When he comes to me it's generally when I'm laying in the bed and he will climb on top of me or rub my back or something.

I will try softening my approach. I do not want my husband to feel rejected.


----------



## magnoliagal (Mar 30, 2011)

Another thought is you have little babies. Does your husband get enough "cave time"? I know I'm probably grasping here but maybe it's not performance anxiety but a need for alone time. Does he stay up late to watch tv all the time or just on nights when you initiate? Also what if you initiate a day in advance? You know plenty of notice so he can be prepared. "Honey I'd like to have sex with you on Friday and I'd like it to be at 10pm?" Maybe he's not spontaneous.


----------



## Halien (Feb 20, 2011)

One thing that stands out is that he seems to want to surprise you, in a sense, with a sudden desire for sex. Like he's wanting to hurry up and get it over without much forethought. This and his other behaviors could hurt you unless you see that all of this seems to be his fear of just overthinking everything. Its why some cases of ED are just mental, and not physiological. 

When you think about his fear as more of a way of thinking that he has fallen into, then perhaps it even makes sense why he gets intimidated when you are direct about your intentions. Its like he just wants it to happen without giving himself a chance to think about it.

About the only thing that you can do is to make sure he understands that you don't want there to be any pressure in intimacy. That it wouldn't be the end of the world to you if things fizzle sometimes (pun intended). He has to find ways not to get caught up in his own made up stress. Maybe you can try just surprising him with it, like hinting that you're not in the mood, but suddenly changing without time to process it.


----------



## themrs (Oct 16, 2009)

Thanks for all the great advice. I think it may be a combination of all the things mentioned (not enough cave time, and wanting it to "just happen"). 

So, last night we played Scrabble, put the kids to bed, then we watched Cheers on Netflix while I put my head on his lap. He beat me at Scrabble so he was joking about how my butt must hurt from the whooping he gave me. I acted coy and told him he blew it and moved away from him. He grabbed my arm and pulled me back saying I was being a sore loser. I responded he was being a sore winner. Then he said, "I'm not sore about it." and I laughed. 

Anyway being as how my butt was "sore" from him beating me at a board game, he began to rub it and one thing led to another. I got up and said I was going to the bed room. He asked me, "Do you want me to make love to you?" and I responded "Of course!". 
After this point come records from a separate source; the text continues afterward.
(* ===== verification/SignalValidator.v ===== *)
(** * [common/signal_message_validator.h]

    The client's check of every message from the server.  A [Cursor] program
    is a state-and-failure program whose failure is a [return false] (the
    error and its offset stay in the cursor). *)

From S2P Require Import Prelude Protocol ByteBuf.

Inductive MessageValidationStatus := Valid | UnknownType | Malformed.
(** [enum class MessageValidationError]; [ErrorNone] is its [None]. *)
Inductive MessageValidationError :=
  | ErrorNone | Truncated | TrailingData | InvalidBoolean | InvalidCount
  | InvalidStringLength | InvalidPolicy | InvalidMtu | InvalidVersion
  | InvalidTrafficClass | InvalidValue | EncryptedFrameTooShort.
#[export] Instance MessageValidationStatus_eq_dec : EqDecision MessageValidationStatus.
Proof. solve_decision. Defined.
#[export] Instance MessageValidationError_eq_dec : EqDecision MessageValidationError.
Proof. solve_decision. Defined.

Record MessageValidationResult := mkResult {
  rs_status : MessageValidationStatus;
  rs_error : MessageValidationError;
  rs_offset : Z
}.
Definition result_ok : MessageValidationResult := mkResult Valid ErrorNone 0.
Definition isValid (r : MessageValidationResult) : bool := bool_decide (rs_status r = Valid).

(** ** [class Cursor] *)

Record Cursor := mkCursor {
  c_data : bytes;
  c_pos : Z;
  c_error : MessageValidationError;
  c_errorOffset : Z
}.
Definition Cursor_init (data : bytes) : Cursor := mkCursor data 0 ErrorNone 0.
Abbreviation CM A := (SE Cursor A) (only parsing).

Definition position : CM Z := gets c_pos.
Definition cursor_remaining (c : Cursor) : Z :=
  if c_pos c <=? len (c_data c) then len (c_data c) - c_pos c else 0.
(** Only the first error is kept. *)
Definition setError (e : MessageValidationError) (offset : Z) : CM unit :=
  modify (fun c => if decide (c_error c = ErrorNone)
                   then mkCursor (c_data c) (c_pos c) e offset else c).
(** [setError(e, offset); return false;]. *)
Definition fail_with {A} (e : MessageValidationError) (offset : Z) : CM A :=
  setError e offset ;;; throw.
Definition require (count : Z) : CM unit :=
  r <- gets cursor_remaining ;;
  if r <? count then pos <- position ;; fail_with Truncated pos else ret tt.
Definition cursor_byte (i : Z) : CM Z := gets (fun c => byte_at (c_data c) (c_pos c + i)).
Definition cursor_advance (n : Z) : CM unit :=
  modify (fun c => mkCursor (c_data c) (c_pos c + n) (c_error c) (c_errorOffset c)).

Definition readU8 : CM Z :=
  require 1 ;;; v <- cursor_byte 0 ;; cursor_advance 1 ;;; ret v.
Definition readU16 : CM Z :=
  require 2 ;;; b0 <- cursor_byte 0 ;; b1 <- cursor_byte 1 ;;
  cursor_advance 2 ;;; ret (Z.lor (Z.shiftl b0 8) b1).
Definition readU32 : CM Z :=
  require 4 ;;;
  b0 <- cursor_byte 0 ;; b1 <- cursor_byte 1 ;; b2 <- cursor_byte 2 ;; b3 <- cursor_byte 3 ;;
  cursor_advance 4 ;;;
  ret (Z.lor (Z.lor (Z.lor (Z.shiftl b0 24) (Z.shiftl b1 16)) (Z.shiftl b2 8)) b3).
Definition readU64 : CM Z :=
  require 8 ;;;
  v <- gets (fun c => fold_left (fun v i => Z.lor (Z.shiftl v 8)
                        (byte_at (c_data c) (c_pos c + i))) [0;1;2;3;4;5;6;7] 0) ;;
  cursor_advance 8 ;;; ret v.
Definition skip (count : Z) : CM unit := require count ;;; cursor_advance count.

(** Offset of the first octet that is not an ASCII letter or digit. *)
Fixpoint first_bad (s : bytes) : option Z :=
  match s with
  | [] => None
  | b :: s => if isAsciiAlphaNum b then Z.succ <$> first_bad s else Some 0
  end.
Definition readString (minLen maxLen : Z) (alphaNumeric : bool) : CM unit :=
  lengthOffset <- position ;;
  length <- readU16 ;;
  if (length <? minLen) || (maxLen <? length)
  then fail_with InvalidStringLength lengthOffset else
  require length ;;;
  bad <- gets (fun c => if alphaNumeric then first_bad (slice (c_pos c) length (c_data c))
                        else None) ;;
  pos <- position ;;
  match bad with
  | Some i => fail_with InvalidValue (pos + i)
  | None => cursor_advance length
  end.
Definition readBoolean : CM unit :=
  fieldOffset <- position ;;
  value <- readU8 ;;
  if 1 <? value then fail_with InvalidBoolean fieldOffset else ret tt.
Definition readPolicy : CM unit :=
  fieldOffset <- position ;;
  transport <- readU8 ;; fec <- readU8 ;; profile <- readU8 ;;
  if negb (isValidTransportModeValue transport) || negb (isValidFecModeValue fec) ||
     negb (isValidKcpProfileValue profile) ||
     ((transport =? TransportMode_u8 MODE_RELAY_TCP) && negb (fec =? FecMode_u8 FEC_NONE))
  then fail_with InvalidPolicy fieldOffset else ret tt.
Definition readMtu : CM unit :=
  fieldOffset <- position ;;
  mtu <- readU16 ;;
  if isValidRoomMtuValue mtu then ret tt else fail_with InvalidMtu fieldOffset.
Definition cursor_finish : CM unit :=
  e <- gets c_error ;;
  if decide (e <> ErrorNone) then throw else
  pos <- position ;;
  n <- gets (fun c => len (c_data c)) ;;
  if negb (pos =? n) then fail_with TrailingData pos else ret tt.

(** ** Results *)

Definition malformed (c : Cursor) : MessageValidationResult :=
  mkResult Malformed (c_error c) (c_errorOffset c).
(** A parse, then [return finish(cursor)]; any [return false] inside is
    [return malformed(cursor)]. *)
Definition validate (m : CM unit) (data : bytes) : MessageValidationResult :=
  match (m ;;; cursor_finish) (Cursor_init data) with
  | (Some _, _) => result_ok
  | (None, c) => malformed c
  end.
Definition fixedSize (actual expected : Z) : MessageValidationResult :=
  if actual <? expected then mkResult Malformed Truncated actual else
  if expected <? actual then mkResult Malformed TrailingData expected else result_ok.
Definition validateEncryptedEnvelope (n : Z) : MessageValidationResult :=
  if n <? 8 + 1 + 16 then mkResult Malformed EncryptedFrameTooShort n else result_ok.

(** ** Message bodies *)

Definition validatePeerInfo : CM unit :=
  peerId <- readU32 ;; virtualIP <- readU32 ;;
  readString MIN_PLAYER_NAME_LEN MAX_PLAYER_NAME_LEN true ;;;
  if (peerId =? 0) || (virtualIP =? 0) then fail_with InvalidValue 0 else ret tt.

Definition validateRelayData : CM unit :=
  srcPeerId <- readU32 ;; dstPeerId <- readU32 ;; trafficClass <- readU8 ;;
  if (srcPeerId =? 0) || (dstPeerId =? 0) then fail_with InvalidValue 0 else
  if negb (trafficClass =? TRAFFIC_TCP) && negb (trafficClass =? TRAFFIC_UDP)
  then fail_with InvalidTrafficClass 8 else
  r <- gets cursor_remaining ;; skip r.

Definition readRoomListItem : CM Z :=
  roomOffset <- position ;;
  roomId <- readU32 ;;
  readString 1 MAX_ROOM_NAME_LEN false ;;;
  playerCount <- readU8 ;; maxPlayers <- readU8 ;;
  readPolicy ;;; readPolicy ;;; readBoolean ;;; readMtu ;;;
  if (roomId =? 0) || (maxPlayers <? 2) || (MAX_PLAYERS <? maxPlayers) ||
     (maxPlayers <? playerCount)
  then fail_with InvalidValue roomOffset else ret roomId.

Definition validate_server_hello : CM unit :=
  version <- readU16 ;; authRequired <- readU8 ;;
  if negb (version =? PROTOCOL_VERSION) then fail_with InvalidVersion 0 else
  if 1 <? authRequired then fail_with InvalidBoolean 2 else
  if negb (authRequired =? 0) then skip (1 + AUTH_SALT_SIZE + 16 + 32) else ret tt.

Definition validate_server_auth_ok : CM unit :=
  sessionId <- readU32 ;; skip 32 ;;;
  if sessionId =? 0 then fail_with InvalidValue 0 else ret tt.

Definition validate_login_resp : CM unit :=
  peerId <- readU32 ;; version <- readU16 ;;
  if peerId =? 0 then fail_with InvalidValue 0 else
  if negb (version =? PROTOCOL_VERSION) then fail_with InvalidVersion 4 else
  readBoolean.

Definition validate_room_created : CM unit :=
  roomId <- readU32 ;; virtualIP <- readU32 ;;
  readPolicy ;;; readPolicy ;;; readBoolean ;;; readMtu ;;; skip RECONNECT_TOKEN_SIZE ;;;
  if (roomId =? 0) || (virtualIP =? 0) then fail_with InvalidValue 0 else ret tt.

Definition read_member : CM unit :=
  memberOffset <- position ;;
  peerId <- readU32 ;; memberIP <- readU32 ;;
  readString MIN_PLAYER_NAME_LEN MAX_PLAYER_NAME_LEN true ;;;
  if (peerId =? 0) || (memberIP =? 0) then fail_with InvalidValue memberOffset else ret tt.
Fixpoint read_members (count : nat) : CM unit :=
  match count with O => ret tt | S n => read_member ;;; read_members n end.
Definition validate_join_resp : CM unit :=
  roomId <- readU32 ;; virtualIP <- readU32 ;;
  readPolicy ;;; readPolicy ;;; readBoolean ;;; readMtu ;;;
  count <- readU8 ;;
  if (roomId =? 0) || (virtualIP =? 0) then fail_with InvalidValue 0 else
  if (count =? 0) || (MAX_PLAYERS <? count)
  then pos <- position ;; fail_with InvalidCount (pos - 1) else
  read_members (Z.to_nat count) ;;;
  skip RECONNECT_TOKEN_SIZE.

Definition validate_peer_id : CM unit :=
  peerId <- readU32 ;;
  if peerId =? 0 then fail_with InvalidValue 0 else ret tt.

(** [roomIds.insert(roomId).second], else [malformed]. *)
Definition insert_fresh (roomId : Z) (roomIds : gset Z) : CM (gset Z) :=
  if decide (roomId ∈ roomIds) then pos <- position ;; fail_with InvalidValue pos
  else ret ({[roomId]} ∪ roomIds).
Fixpoint read_rooms (count : nat) (roomIds : gset Z) : CM unit :=
  match count with
  | O => ret tt
  | S n => roomId <- readRoomListItem ;;
           roomIds <- insert_fresh roomId roomIds ;;
           read_rooms n roomIds
  end.
Definition MIN_ROOM_RECORD_SIZE : Z := 4 + 2 + 1 + 2 + 3 + 3 + 1 + 2.
Definition validate_room_list : CM unit :=
  revision <- readU64 ;; pageIndex <- readU16 ;; pageCount <- readU16 ;; count <- readU16 ;;
  if (revision =? 0) || (pageCount =? 0) || (pageCount <=? pageIndex)
  then fail_with InvalidValue 0 else
  r <- gets cursor_remaining ;;
  if r / MIN_ROOM_RECORD_SIZE <? count then fail_with InvalidCount 12 else
  read_rooms (Z.to_nat count) ∅.

(** One operation of a push: an upsert or a removal. *)
Definition read_operation : CM Z :=
  operation <- readU8 ;;
  if operation =? ROOM_LIST_UPSERT then readRoomListItem else
  if operation =? ROOM_LIST_REMOVE then
    roomId <- readU32 ;;
    if roomId =? 0 then pos <- position ;; fail_with InvalidValue (pos - 4) else ret roomId
  else pos <- position ;; fail_with InvalidValue (pos - 1).
Fixpoint read_operations (count : nat) (roomIds : gset Z) : CM unit :=
  match count with
  | O => ret tt
  | S n => roomId <- read_operation ;;
           roomIds <- insert_fresh roomId roomIds ;;
           read_operations n roomIds
  end.
Definition validate_room_list_push : CM unit :=
  baseRevision <- readU64 ;; revision <- readU64 ;; count <- readU16 ;;
  if (revision =? 0) || (revision <=? baseRevision) || (count =? 0)
  then fail_with InvalidValue 0 else
  read_operations (Z.to_nat count) ∅.

Definition validate_error : CM unit :=
  skip 2 ;;; readString 1 (MAX_TCP_MSG_PAYLOAD - 4) false.

(** ** The two validators; [data] is [None] for a null pointer *)

Definition validateServerSignalPayload (msgType : Z) (data : option bytes) (n : Z)
    : MessageValidationResult :=
  if (0 <? n) && bool_decide (data = None) then mkResult Malformed Truncated 0 else
  let d := take (Z.to_nat n) (default [] data) in
  if msgType =? MSG_SERVER_HELLO then validate validate_server_hello d else
  if msgType =? MSG_SERVER_AUTH_OK then validate validate_server_auth_ok d else
  if msgType =? MSG_ENCRYPTED then validateEncryptedEnvelope n else
  if msgType =? MSG_LOGIN_RESP then validate validate_login_resp d else
  if msgType =? MSG_ROOM_CREATED then validate validate_room_created d else
  if msgType =? MSG_JOIN_RESP then validate validate_join_resp d else
  if (msgType =? MSG_PEER_JOINED) || (msgType =? MSG_PEER_RESUMED)
  then validate validatePeerInfo d else
  if (msgType =? MSG_PEER_LEFT) || (msgType =? MSG_RELAY_READY)
  then validate validate_peer_id d else
  if (msgType =? MSG_LOGOUT_ACK) || (msgType =? MSG_PONG) then fixedSize n 0 else
  if msgType =? MSG_ROOM_LIST then
    if ROOM_LIST_PAGE_PAYLOAD <? n
    then mkResult Malformed InvalidValue ROOM_LIST_PAGE_PAYLOAD
    else validate validate_room_list d else
  if msgType =? MSG_ROOM_LIST_PUSH then
    if ROOM_LIST_PAGE_PAYLOAD <? n
    then mkResult Malformed InvalidValue ROOM_LIST_PAGE_PAYLOAD
    else validate validate_room_list_push d else
  if msgType =? MSG_AUTH_CHALLENGE then fixedSize n (1 + AUTH_SALT_SIZE + 32) else
  if msgType =? MSG_ERROR then validate validate_error d else
  if msgType =? MSG_TCP_RELAY_DATA then validate validateRelayData d else
  mkResult UnknownType ErrorNone 0.

Definition validateServerDataPayload (msgType : Z) (data : option bytes) (n : Z)
    : MessageValidationResult :=
  if (0 <? n) && bool_decide (data = None) then mkResult Malformed Truncated 0 else
  let d := take (Z.to_nat n) (default [] data) in
  if msgType =? MSG_ENCRYPTED then validateEncryptedEnvelope n else
  if (msgType =? MSG_DATA_CHANNEL_ACK) || (msgType =? MSG_PONG) then fixedSize n 0 else
  if msgType =? MSG_TCP_RELAY_DATA then validate validateRelayData d else
  mkResult UnknownType ErrorNone 0.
Afterwards, I asked him why he asked me if I wanted to make love when clearly my body language indicated that I did. He said, "Sometimes it's just nice to hear you say yes." 

So, I guess being less direct is what he wants. It seems he doesn't want me to ask him as much as he'd rather ask me. I don't know. I know he does want me to initiate, but I guess he'd rather me be more receptive to his advances.


----------



## magnoliagal (Mar 30, 2011)

themrs said:


> Afterwards, I asked him why he asked me if I wanted to make love when clearly my body language indicated that I did. He said, "Sometimes it's just nice to hear you say yes."
> 
> So, I guess being less direct is what he wants. It seems he doesn't want me to ask him as much as he'd rather ask me. I don't know. I know he does want me to initiate, but I guess he'd rather me be more receptive to his advances.


YEAH!! Thats awesome!!


----------